We asked 7 experts about Sen. Brian Schatz’s big new Medicaid buy-in plan
By Jeff Stein and Dylan Scott
Vox, August 23, 2017
In a recent interview, Sen. Brian Schatz (D-HI) laid out his plan to allow every American to buy into Medicaid if their state allows it. It could be a significant expansion of the program, at the least as a public option for Obamacare’s marketplace. At the most, it could set up a road that leads to Medicaid as the vehicle for single-payer health care.
But it also raises a bunch of questions, about both the plan’s ideological goals and its policy mechanics.
We asked seven health policy experts, in the middle and on the left and right, what they thought.
Adam Gaffney, Harvard University:
Though the Affordable Care Act has so far withstood the Trumpcare battering ram, 28 million remain uninsured in the United States, an entirely unacceptable state of affairs. Might a Medicaid-based “public option,” as proposed by Sen. Brian Schatz (D-HI), be the answer?
Unfortunately, the bill would not rectify our nation’s serious health care woes. While it could potentially expand coverage, its impact would probably be modest, or even marginal: After all, in 2013 the Congressional Budget Office scored a somewhat similar public option and found that it would have no significant impact on the number of the uninsured. Moreover, Schatz’s bill would be optional for states and so would likely be declined by many, further limiting its impact. It is also probable that even with subsidies, some will find the premiums and deductibles of this plan unaffordable, as they have under the ACA.
Just as importantly, the bill would not solve the issues faced by Americans with insurance: narrow networks of doctors and hospitals, unaffordable drug prices, paltry access to dental and long-term care, and rising out-of-pocket costs (e.g., copayments and deductibles) that are squeezing household finances and creating an epidemic of “underinsurance” in America. And finally, it would not create the greater administrative efficiencies of a single-payer system, which by one estimate would be greater than $500 billion a year.
The only answer to those myriad issues is a universal single-payer “Medicare-for-all” system, which would ensure equitable access to comprehensive health for everyone in the nation. Medicare-for-all should thus remain the Democrats’ central health care goal in the coming months and years.
Robert Frank, Cornell University:
Anything you can do in this direction is a step forward.
Larry Levitt, Kaiser Family Foundation:
I read this as basically a public option delivered through Medicaid.
Loren Adler, Brookings Institution:
To me, the fundamental question here is whether you intend to create a level playing field or not.
Matt Bruenig, People’s Policy Project:
Up to this point, the liberal establishment, including Barack Obama and [the] Center for American Progress, has only endorsed what I would call the Loser Public Option.
David Anderson, Duke University:
I need to see the details.
Avik Roy, Foundation for Research on Equal Opportunity:
It’s completely unworkable.
By Don McCanne, M.D.
Sen. Brian Schatz (D-HI) is currently drafting legislation that would allow Americans to buy into the Medicaid program, supposedly providing them with a “public option” and perhaps a path toward a single payer system in the United States. Vox has published the responses of seven “experts.”

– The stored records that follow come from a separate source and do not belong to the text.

(** The byte that a user address shows, if it is mapped. *)
Definition ubyte (m : gmap Z page) (d va : Z) : option Z :=
  e ← vlookup m d (va / 4096); f ← m !! frame e; Some (page_byte f (va mod 4096)).
(** The page is mapped for the user. *)
Definition user_page (m : gmap Z page) (d vpn : Z) : bool :=
  match vlookup m d vpn with Some e => negb (Z.land e PTE_U =? 0) | None => false end.
Lemma wpe_memmove_bytes E p o bs f (Q : () → vst K → Prop) st : upage p → 0 <= o < 4096 → mem st !! p = Some f →
  Q () (set_mem (<[p := set_page_bytes o bs f]> (mem st)) st) → wpe E (memmove_bytes (p + o) bs) Q st.
Proof.
  intros (H1 & H2 & _)%upage_bounds Ho Hf HQ. unfold memmove_bytes, page_of, PGSIZE.
  assert ((p + o) mod 4096 = o) as -> by (Z.div_mod_to_equations; lia). replace (p + o - o) with p by lia. wpe_step.
  apply wpe_get_page with f; [done|]. by apply wpe_put_page with f.
Qed.
(** Writing to a user page. *)
Lemma write_user_page st d t w p v f g : space st d t w → w !! p = Some v → mem st !! p = Some f →
  let st' := set_mem (<[p := g]> (mem st)) st in
  space st' d t w ∧ (∀ vpn, 0 <= vpn < 2 ^ 20 → vlookup (mem st') d vpn = vlookup (mem st) d vpn) ∧
  ∀ a, 0 <= a < KERNBASE → ubyte (mem st') d a = if decide (a / 4096 = v) then Some (page_byte g (a mod 4096)) else ubyte (mem st) d a.
Proof.
  intros Hs Hp Hf st'. pose proof Hs as [Hg Ht Hw]. destruct (fr_in _ _ _ _ Hw p v Hp) as (F1 & F2 & F3 & F4 & e & F5 & F6).
  assert (dom (mem st') = dom (mem st)) as Hdom.
  { subst st'. simpl. rewrite dom_insert_L. rewrite (subseteq_union_1_L {[p]}); [done|]. by apply singleton_subseteq_l. }
  assert (good st') as Hg' by (unfold good; rewrite Hdom; apply Hg).
  assert (mem st' !! d = mem st !! d) as Hd by (subst st'; simpl; by rewrite lookup_insert_ne).
  assert (∀ q, q ∈ dom t → mem st' !! q = mem st !! q) as Htm.
  { intros q [i Hi]%elem_of_dom. subst st'. simpl. rewrite lookup_insert_ne; [done|]. by intros ->; congruence. }
  pose proof (vlookup_same _ _ _ _ Ht Hd Htm) as Hv. split; [|split; [done|]].
  - constructor; [done|by eapply tree_same|]. constructor.
    + intros q x Hq. destruct (fr_in _ _ _ _ Hw q x Hq) as (G1 & G2 & G3 & G4 & e' & G5 & G6). rewrite Hdom.
      split; [done|]. split; [done|]. split; [done|]. split; [done|]. exists e'. by rewrite Hv by lia.
    + intros x e' Hx. rewrite Hv by lia. by apply Hw.
  - intros a Ha. unfold ubyte. rewrite Hv by (unfold KERNBASE in *; Z.div_mod_to_equations; lia). case_decide as Hav.
    + rewrite Hav, F5. cbn. rewrite F6. subst st'. simpl. by rewrite lookup_insert_eq.
    + destruct (vlookup (mem st) d (a / 4096)) as [e'|] eqn:He; [|done]. cbn. subst st'. simpl. rewrite lookup_insert_ne; [done|].
      intros Hpe. apply Hav. assert (w !! frame e' = Some (a / 4096)) as Hwe by (apply (fr_out _ _ _ _ Hw); [unfold KERNBASE in *; Z.div_mod_to_equations; lia|done]).
      rewrite <- Hpe, Hp in Hwe. congruence.
Qed.
Lemma uva2ka_spec E st d t w va (Q : Z → vst K → Prop) : space st d t w → 0 <= va < KERNBASE → va mod 4096 = 0 → is_Some (vlookup (mem st) d (va / 4096)) →
  (user_page (mem st) d (va / 4096) = true → ∀ p, w !! p = Some (va / 4096) → Q p st) → (user_page (mem st) d (va / 4096) = false → Q 0 st) → wpe E (uva2ka d va) Q st.
Proof.
  intros [Hg Ht Hw] Hva Hal [e He] HQ HQ0. unfold user_page in HQ, HQ0. rewrite He in HQ, HQ0.
  assert (va = 4096 * (va / 4096)) as Hva4 by (Z.div_mod_to_equations; lia). set (v := va / 4096) in *.
  assert (0 <= v < 2 ^ 19) as Hv by (unfold KERNBASE in *; lia). destruct (va_slots v) as [Hs1 Hs2]. rewrite Hva4.
  unfold uva2ka. wpe_step. apply walk_spec with t; [done|done|lia| |].
  2: { intros Hpr. rewrite Hs1 in Hpr. unfold vlookup in He. by rewrite Hpr in He. }
  intros p Htp _ _. rewrite Hs1 in *. rewrite Hs2. destruct (tree_tab _ _ _ Ht p _ Htp) as (Hpm & _).
  pose proof (good_page _ _ Hg Hpm) as Hup. apply elem_of_dom in Hpm as [f Hf]. assert (0 <= v mod 1024 < 1024) as Hj by (apply Z.mod_pos_bound; lia).
  pose proof (vlookup_slot _ _ _ _ _ _ Ht Htp Hj) as Hvs. rewrite <- vpn_split, He in Hvs. unfold wd in Hvs. rewrite Hf in Hvs.
  wpe_step. apply wpe_load with f; [done..|]. destruct (present (word f (v mod 1024))) eqn:Hpf; [|done]. injection Hvs as Hvs. rewrite <- Hvs in *.
  unfold present in Hpf. apply negb_true_iff in Hpf. cbn beta. rewrite Hpf. destruct (Z.land e PTE_U =? 0); wpe_steps; [by apply HQ0|].
  apply HQ; [done|]. by apply (fr_out _ _ _ _ Hw v e).
Qed.
(** Where all pages are mapped, though some of them may not be the user's. *)
Lemma copyout_loop_any E fuel d t w va buf len st : space st d t w → 0 <= va → va + len <= KERNBASE → 0 <= len <= Z.of_nat (length buf) →
  (∀ vpn, va / 4096 <= vpn → 4096 * vpn < va + len → is_Some (vlookup (mem st) d vpn)) → (0 < fuel)%nat → va + len <= 4096 * (va / 4096 + Z.of_nat fuel - 1) →
  wpe E (copyout_loop fuel d va buf len) (λ r st', space st' d t w ∧
    (∀ p, p ∉ dom w → mem st' !! p = mem st !! p) ∧
    (∀ vpn, 0 <= vpn < 2 ^ 20 → vlookup (mem st') d vpn = vlookup (mem st) d vpn) ∧
    (r = -1 ∧ (∃ vpn, va / 4096 <= vpn ∧ 4096 * vpn < va + len ∧ user_page (mem st) d vpn = false) ∨
     r = 0 ∧ (0 < len → ∀ vpn, va / 4096 <= vpn → 4096 * vpn < va + len → user_page (mem st) d vpn = true) ∧ ∀ a, 0 <= a < KERNBASE → ubyte (mem st') d a = if decide (va <= a < va + len) then Some (u8 (buf !!! Z.to_nat (a - va))) else ubyte (mem st) d a)) st.
Proof.
  revert va buf len st. induction fuel as [|fuel IH]; intros va buf len st Hs Hva Hend Hlen Hu Hfu Hfuel; [lia|]. cbn [copyout_loop].
  destruct (Z.ltb_spec 0 len) as [Hl|Hl].
  2: { wpe_step. split; [done|]. split; [done|]. split; [done|]. right. split; [done|]. split; [lia|]. intros a Ha. by rewrite decide_False by lia. }
  rewrite PGROUNDDOWN_mod by (unfold KERNBASE in *; lia). set (v := va / 4096) in *.
  assert (va - va mod 4096 = 4096 * v) as -> by (unfold v; Z.div_mod_to_equations; lia). set (o := va - 4096 * v).
  assert (0 <= o < 4096) as Ho by (unfold o, v; Z.div_mod_to_equations; lia).
  assert (4096 * v / 4096 = v) as Hv4 by (Z.div_mod_to_equations; lia). assert (0 <= v < 2 ^ 19) as Hv by (unfold KERNBASE, o in *; lia).
  wpe_step. apply (uva2ka_spec E st d t w); [done|unfold KERNBASE in *; lia|Z.div_mod_to_equations; lia|rewrite Hv4; apply Hu; unfold o in *; lia| |].
  2: { rewrite Hv4. intros Hno. cbn beta. rewrite Z.eqb_refl. wpe_step. split; [done|]. split; [done|]. split; [done|]. left. split; [done|]. exists v. split; [lia|]. split; [unfold o in *; lia|done]. }
  rewrite Hv4. intros Huv p Hp. pose proof Hs as [Hg Ht Hw]. destruct (fr_in _ _ _ _ Hw p v Hp) as (Hpm & Hpd & Hpt & _ & e & He & Hpe).
  pose proof (good_page _ _ Hg Hpm) as Hup. rewrite (proj2 (Z.eqb_neq p 0)) by (destruct Hup as [? _]; unfold KERNBASE in *; lia).
  apply elem_of_dom in Hpm as [f Hf]. unfold PGSIZE. set (n := if len <? 4096 - o then len else 4096 - o).
  assert (0 < n ∧ n <= len ∧ o + n <= 4096 ∧ (n = len ∨ o + n = 4096)) as (Hn0 & Hnl & Hno & Hnn) by (unfold n; destruct (Z.ltb_spec len (4096 - o)); lia).
  clearbody n. cbv zeta. wpe_step. apply wpe_memmove_bytes with f; [done|done|done|].
  destruct (write_user_page st d t w p v f (set_page_bytes o (take (Z.to_nat n) buf) f) Hs Hp Hf) as (Hs1 & Hv1 & Hb1).
  set (st1 := set_mem _ st) in *.
  assert (∀ a, 0 <= a < KERNBASE → ubyte (mem st1) d a = if decide (va <= a < va + n) then Some (u8 (buf !!! Z.to_nat (a - va))) else ubyte (mem st) d a) as Hb.
  { intros a Ha. rewrite Hb1 by done. destruct (decide (a / 4096 = v)) as [Hav|Hav].
    - rewrite page_byte_sets, length_take. destruct (decide (va <= a < va + n)) as [Hr|Hr].
      + rewrite decide_True by (unfold o; Z.div_mod_to_equations; lia). replace (a mod 4096 - o) with (a - va) by (unfold o; Z.div_mod_to_equations; lia).
        rewrite lookup_total_take_lt by lia. done.
      + rewrite decide_False by (unfold o; Z.div_mod_to_equations; lia). unfold ubyte. rewrite Hav, He. cbn. by rewrite Hpe, Hf.
    - rewrite decide_False; [done|]. unfold o in *. Z.div_mod_to_equations. lia. }
  assert (∀ q, q ∉ dom w → mem st1 !! q = mem st !! q) as Hm1.
  { intros q Hq. subst st1. simpl. rewrite lookup_insert_ne; [done|]. intros ->. apply Hq. by eapply elem_of_dom_2. }
  clearbody st1. rewrite u32_small by (unfold KERNBASE in *; lia). replace (4096 * v + 4096) with (4096 * (v + 1)) by lia.
  assert (4096 * (v + 1) / 4096 = v + 1) as Hv5 by (Z.div_mod_to_equations; lia).
  destruct (decide (n = len)) as [->|Hne].
  - rewrite Z.sub_diag. destruct fuel as [|fuel]; [unfold o in *; lia|]. cbn [copyout_loop]. change (0 <? 0) with false. cbn iota. wpe_step. split; [done|]. split; [done|]. split; [done|]. right. split; [done|]. split; [|done].
    intros _ vpn H1 H2. assert (vpn = v) as -> by (unfold o in *; lia). done.
  - assert (o + n = 4096) as Hon by lia. eapply wpe_mono.
    { apply (IH (4096 * (v + 1)) (drop (Z.to_nat n) buf) (len - n) st1 Hs1); [lia|unfold o in *; lia|rewrite length_drop; lia| |lia|rewrite Hv5; unfold o in *; lia].
      rewrite Hv5. intros vpn Hvp Hvpe. rewrite Hv1 by (unfold KERNBASE, o in *; lia). apply Hu; unfold o in *; lia. }
    assert (∀ vpn, 0 <= vpn < 2 ^ 20 → user_page (mem st1) d vpn = user_page (mem st) d vpn) as Hup1 by (intros vpn Hvpn; unfold user_page; by rewrite Hv1).
    rewrite Hv5. intros r st2 (Hs2 & Hm2 & Hv2 & Hres). split; [done|]. split; [intros q Hq; by rewrite Hm2, Hm1|].
    split; [intros vpn Hvpn; by rewrite Hv2, Hv1|]. destruct Hres as [(-> & vpn & H1 & H2 & H3)|(-> & Hall & Hb2)]; [left|right]; (split; [done|]).
    + exists vpn. split; [lia|]. split; [unfold o in *; lia|]. rewrite <- Hup1; [done|]. unfold KERNBASE, o in *. lia.
    + split.
      { intros _ vpn H1 H2. destruct (decide (vpn = v)) as [->|]; [done|]. rewrite <- Hup1 by (unfold KERNBASE, o in *; lia). apply Hall; [lia|lia|unfold o in *; lia]. }
      intros a Ha. rewrite Hb2, Hb by done. unfold o in *.
      repeat case_decide; try lia; [|done..]. do 2 f_equal. rewrite lookup_total_drop. f_equal. lia.
Qed.
Lemma copyout_any E d t w va buf len st : space st d t w → 0 <= va → va + len <= KERNBASE → 0 <= len <= Z.of_nat (length buf) →
  (∀ vpn, va / 4096 <= vpn → 4096 * vpn < va + len → is_Some (vlookup (mem st) d vpn)) →
  wpe E (copyout d va buf len) (λ r st', space st' d t w ∧
    (∀ p, p ∉ dom w → mem st' !! p = mem st !! p) ∧
    (∀ vpn, 0 <= vpn < 2 ^ 20 → vlookup (mem st') d vpn = vlookup (mem st) d vpn) ∧
    (r = -1 ∧ (∃ vpn, va / 4096 <= vpn ∧ 4096 * vpn < va + len ∧ user_page (mem st) d vpn = false) ∨
     r = 0 ∧ (0 < len → ∀ vpn, va / 4096 <= vpn → 4096 * vpn < va + len → user_page (mem st) d vpn = true) ∧
       ∀ a, 0 <= a < KERNBASE → ubyte (mem st') d a = if decide (va <= a < va + len) then Some (u8 (buf !!! Z.to_nat (a - va))) else ubyte (mem st) d a)) st.
Proof.
  intros Hs Hva Hend Hlen Hu. unfold copyout. apply copyout_loop_any; [done..|lia|].
  unfold PGSIZE. assert (0 <= len / 4096) as Hq by (apply Z.div_pos; lia). rewrite <- (Z2Nat.id (len / 4096)) in Hq by lia.
  rewrite !Nat2Z.inj_succ, Nat2Z.inj_add, !Nat2Z.inj_succ, Z2Nat.id by (apply Z.div_pos; lia). change (Z.of_nat 1) with 1. Z.div_mod_to_equations. lia.
Qed.
Lemma user_page_mapped m d vpn : user_page m d vpn = true → is_Some (vlookup m d vpn).
Proof. unfold user_page. by destruct (vlookup m d vpn). Qed.
Lemma copyout_spec E d t w va buf len st : space st d t w → 0 <= va → va + len <= KERNBASE → 0 <= len <= Z.of_nat (length buf) →
  (∀ vpn, va / 4096 <= vpn → 4096 * vpn < va + len → user_page (mem st) d vpn = true) →
  wpe E (copyout d va buf len) (λ r st', r = 0 ∧ space st' d t w ∧
    (∀ p, p ∉ dom w → mem st' !! p = mem st !! p) ∧
    (∀ vpn, 0 <= vpn < 2 ^ 20 → vlookup (mem st') d vpn = vlookup (mem st) d vpn) ∧
    ∀ a, 0 <= a < KERNBASE → ubyte (mem st') d a = if decide (va <= a < va + len) then Some (u8 (buf !!! Z.to_nat (a - va))) else ubyte (mem st) d a) st.
Proof.
  intros Hs Hva Hend Hlen Hu. eapply wpe_mono; [by apply (copyout_any E d t w); [done..|]; intros vpn H1 H2; apply user_page_mapped, Hu|].
  intros r st' (Hs' & Hm & Hv & [(_ & vpn & H1 & H2 & H3)|(-> & _ & Hb)]); [by rewrite Hu in H3|done].
Qed.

Comments varied from those who approve based on the fact that any incremental improvement should be supported, to those opposed primarily based on conservative ideology. Those responses are recorded above with cryptic excerpts.
The response of Adam Gaffney is reproduced in its entirety since it is exceptional in that it clarifies how far off topic the current debate on reform has become. We should be discussing reform that corrects the serious defects in our overpriced and underperforming health care system. Instead the conversation has turned to disturbingly inadequate proposals such as the public option or buying into a public program.
It is not that even minimally beneficial measures should be opposed, rather we should not be burning up our resources for advocacy on these lesser measures when a single payer national health program – an improved Medicare for all – is an absolute imperative that requires urgent action. The crime is that it has required urgent action for decades while we have diddled around with deficient measures that have unnecessarily perpetuated financial hardship, physical suffering and even death.
Suppose we pass a public option or a buy-in. Those in support will celebrate success and then walk away. But what about the promise that this would lead to single payer? “Are you kidding? I support single payer, but that’s not feasible. I’m tired of you Bernie people trying to tell us liberals what to do. Get lost!”
Well, we’re more than just the Bernie people. We are a majority of the nation. We did get lost when they gave us ACA, and that didn’t lead to single payer. We can’t make that mistake again.